Crazy for Loving You: A Bluewater Billionaires Romantic Comedy(52)
It’s the first thing I’ve ever been proud of.
I love having fun. Love partying. Love meeting new people. Love shopping and yachting and skydiving and skiing. But watching my employees utterly light up when a deal they’ve worked so hard on all falls into place? Being there when they tour a new hotel under construction and see firsthand what their hard work is leading to?
That’s a part of my life I can’t see giving up either.
And it’s not like I can just walk into another real estate office and offer to be a vice president.
Who would take me seriously?
No one.
“Fine,” I agree. “Two days a week. But just so you know, I’ll be back to five days a week and traveling within a month. The Rodericks are going down. And I’m going to rock motherhood like it’s never been rocked before.”
“No pictures with Remington on the internet either, Daisy. He’s the next generation in this family. Always remember that.”
I rarely wonder why my mother gave my grandmother the bird, walked away from her own inheritance, and went into penis art. It’s pretty fucking obvious.
Right now, I’m tempted to flip her the bird myself.
But seeing as I can’t even change a diaper right, I’m in no position to pack Remy up and jet off to a private island where he can grow up wild and free to be whatever he wants.
I hang up with the Graminator just as West knocks at my office door. “Ready? He needs a bath.”
Fuuuuuuck. “Are you my grandmother’s spy?”
He pins me with a look that says I’ve lost my marbles, and possibly that he’s insulted to boot. “Your grandmother is the Antichrist.”
“She likes you.”
“I’m not into cougars. Especially the undead ones.”
It’s not often I try not to laugh, but I have this horrible feeling that letting him see how amused I am by his joke is a terrible idea. I can’t see him working for my grandmother either, but I do honestly believe she likes him, which is the most disconcerting thought I’ve had in my entire life.
“You okay?” West asks.
I reach for Remy, who’s squirming and making that pinched-up face that suggests he’s not happy about something, and it’s now my job to determine exactly how to make him happy.
I want to make you happy, baby Remy. I do…
I just don’t know how.
“Totally fine,” I tell West. “Just missed this little guy.”
It’s the weirdest truth. I did miss him.
And I don’t know how I’m going to get through taking care of him all night tonight, but I’ll make it or fake it.
It’s what I do.
Twenty-Three
West
For the rest of the week, I only see Daisy at designated handoff times, which are usually first thing in the morning or right after office hours.
She doesn’t send Remy through any of her staff, but instead, delivers him to me herself with updates about how fussy he’s been, how much formula he’s had, when he last napped, and what new legal proceedings the Rodericks have started.

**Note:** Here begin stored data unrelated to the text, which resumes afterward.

(* ===== verification/ReshardSendFacts.v ===== *)
(** * ReshardSendFacts: invariants of a sending session
    (src/tpu_sync/kv_cache/reshard_send_session.cc)

    The count of operations in flight, the ownership of the host buffers, and the account
    of the pushes: scheduled ones are done, under way or still to come. *)

From S2P Require Import Prelude RaidenTypes PoolLayout PoolReshardPlanner WireTypes TransferPlan SessionThreads StagingSlots ReshardChecks ReshardSend.

(** ** The pushes of a plan *)
Lemma insert_ranked_perm rank x l : insert_ranked rank x l ≡ₚ x :: l.
Proof. induction l as [|y l IH]; cbn; [done|]. case_match; [done|]. rewrite IH. solve_Permutation. Qed.
Lemma ordered_pools_perm r : ordered_pools r ≡ₚ st_transfer_pool_indices r.
Proof.
  unfold ordered_pools. assert (∀ l acc, foldl (λ l x, insert_ranked (order_rank r) x l) acc l ≡ₚ acc ++ l) as H; [|by rewrite H].
  induction l as [|x l IH]; intros acc; cbn; [by rewrite app_nil_r|]. rewrite IH, insert_ranked_perm. solve_Permutation.
Qed.
Lemma dom_add_transfers entries m :
  dom (foldl add_transfer m entries) = dom m ∪ list_to_set (se_dst_peer <$> entries).
Proof.
  revert m; induction entries as [|e entries IH]; intros m; cbn; [set_solver|]. rewrite IH. unfold add_transfer. rewrite dom_insert_L. set_solver.
Qed.
Section plan.
Context (r : StartTransferRequest) (schedule : list ScheduleEntry).
Abbreviation group_entries p := (filter (λ e, se_pool_group e = pool_group_index r p) schedule).
Lemma pushes_length p : length (pushes r schedule p) = size (list_to_set (C := gset string) (se_dst_peer <$> group_entries p)).
Proof.
  unfold pushes. rewrite (Permutation_length (merge_sort_Permutation peer_le _)), length_map_to_list, <- size_dom.
  unfold transfers_by_peer. rewrite dom_add_transfers, dom_empty_L. f_equal. set_solver.
Qed.
Lemma pushes_nil p : pushes r schedule p = [] ↔ group_entries p = [].
Proof.
  rewrite <- length_zero_iff_nil, pushes_length, size_empty_iff. destruct (group_entries p); [split; [done|set_solver]|].
  cbn. split; [set_solver|done].
Qed.
Lemma peers_by_group_spec entries (m : gmap Z (gset string)) g :
  foldl (λ m e, <[se_pool_group e := {[se_dst_peer e]} ∪ default ∅ (m !! se_pool_group e)]> m) m entries !! g =
  match filter (λ e, se_pool_group e = g) entries with
  | [] => m !! g
  | es => Some (list_to_set (se_dst_peer <$> es) ∪ default ∅ (m !! g))
  end.
Proof.
  revert m; induction entries as [|e entries IH]; intros m; [done|]. cbn [foldl]. rewrite IH, filter_cons. case_decide as Hg.
  - subst g. rewrite lookup_insert_eq. destruct (filter _ entries); cbn; f_equal; set_solver.
  - by rewrite lookup_insert_ne.
Qed.
(** The count that is waited for is the number of pushes that are made. *)
Lemma count_pushes :
  CountPoolReshardSendSlots r schedule = foldr (λ p n, Z.of_nat (length (pushes r schedule p)) + n) 0 (st_transfer_pool_indices r).
Proof.
  unfold CountPoolReshardSendSlots. generalize (st_transfer_pool_indices r). intros l.
  set (m := foldl _ ∅ schedule). assert (∀ acc, foldl (λ slots idx, match m !! pool_group_index r idx with Some peers => slots + Z.of_nat (size peers) | None => slots end) acc l
    = acc + foldr (λ p n, Z.of_nat (length (pushes r schedule p)) + n) 0 l) as H; [|by rewrite H].
  induction l as [|p l IH]; intros acc; cbn; [lia|]. rewrite IH, pushes_length. unfold m. rewrite peers_by_group_spec, lookup_empty.
  destruct (group_entries p) as [|e es]; [cbn; by rewrite size_empty|]. change (default ∅ None) with (∅ : gset string). rewrite union_empty_r_L. lia.
Qed.
End plan.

By mid-week, I start to understand how she’s so successful. There’s not a single handoff where I don’t feel like I’m not getting the better end of the deal—even the handoff late Friday where she informs me that social services wants to schedule an appointment to make sure we’re providing a safe, healthy environment for Remy—and she does it all with a smile that makes me feel like I’ve just been blessed by the sun.
I finish the gym renovation job, and I try to not obsess over the fact that I cannot shake the image of her pulling off her wet tank top in the pool, while reminding myself that keeping things platonic between us is best for the baby.
And for me.
And for her.
I have no idea if she obsesses over me while she’s there, because I can’t read minds, and even if I could, I don’t see her enough to try brain-reading.
That’s what we’re doing.
We’re living together, but separately, because she asked me to be here to lend credibility to her mothering skills.
It’s fucked up, but we’re falling into a routine, all while I remind myself not to get attached and somehow miss her all at the same time.
My family texts every day for updates. Becca texts once to ask if there’s anything else she can drop off for us.
The Graminator—yes, I’ve started calling her that too—drops by late Friday. Or so I’m told by the housekeeper. Imogen Carter apparently doesn’t want to see me any more than I want to see her, and the more I think about it, the weirder I feel about Daisy’s assertion that Imogen likes me.
Or her accusation that I’d actually work for her grandmother.
I’m ignoring that and concentrating on what I need to do for Remy first. I swear he changes every day. He’s smiling more. Cooing more. Pooping more.
His legs are losing that bow-legged look that my sisters tell me is a side effect of being folded up in the womb for so many months before birth, and his thighs are starting to chunk out.
His hair is thinning in back, where he lays on his head for fourteen hours a day.
Daisy took him to the doctor after finding his medical records and discovering he was overdue for his two-month checkup.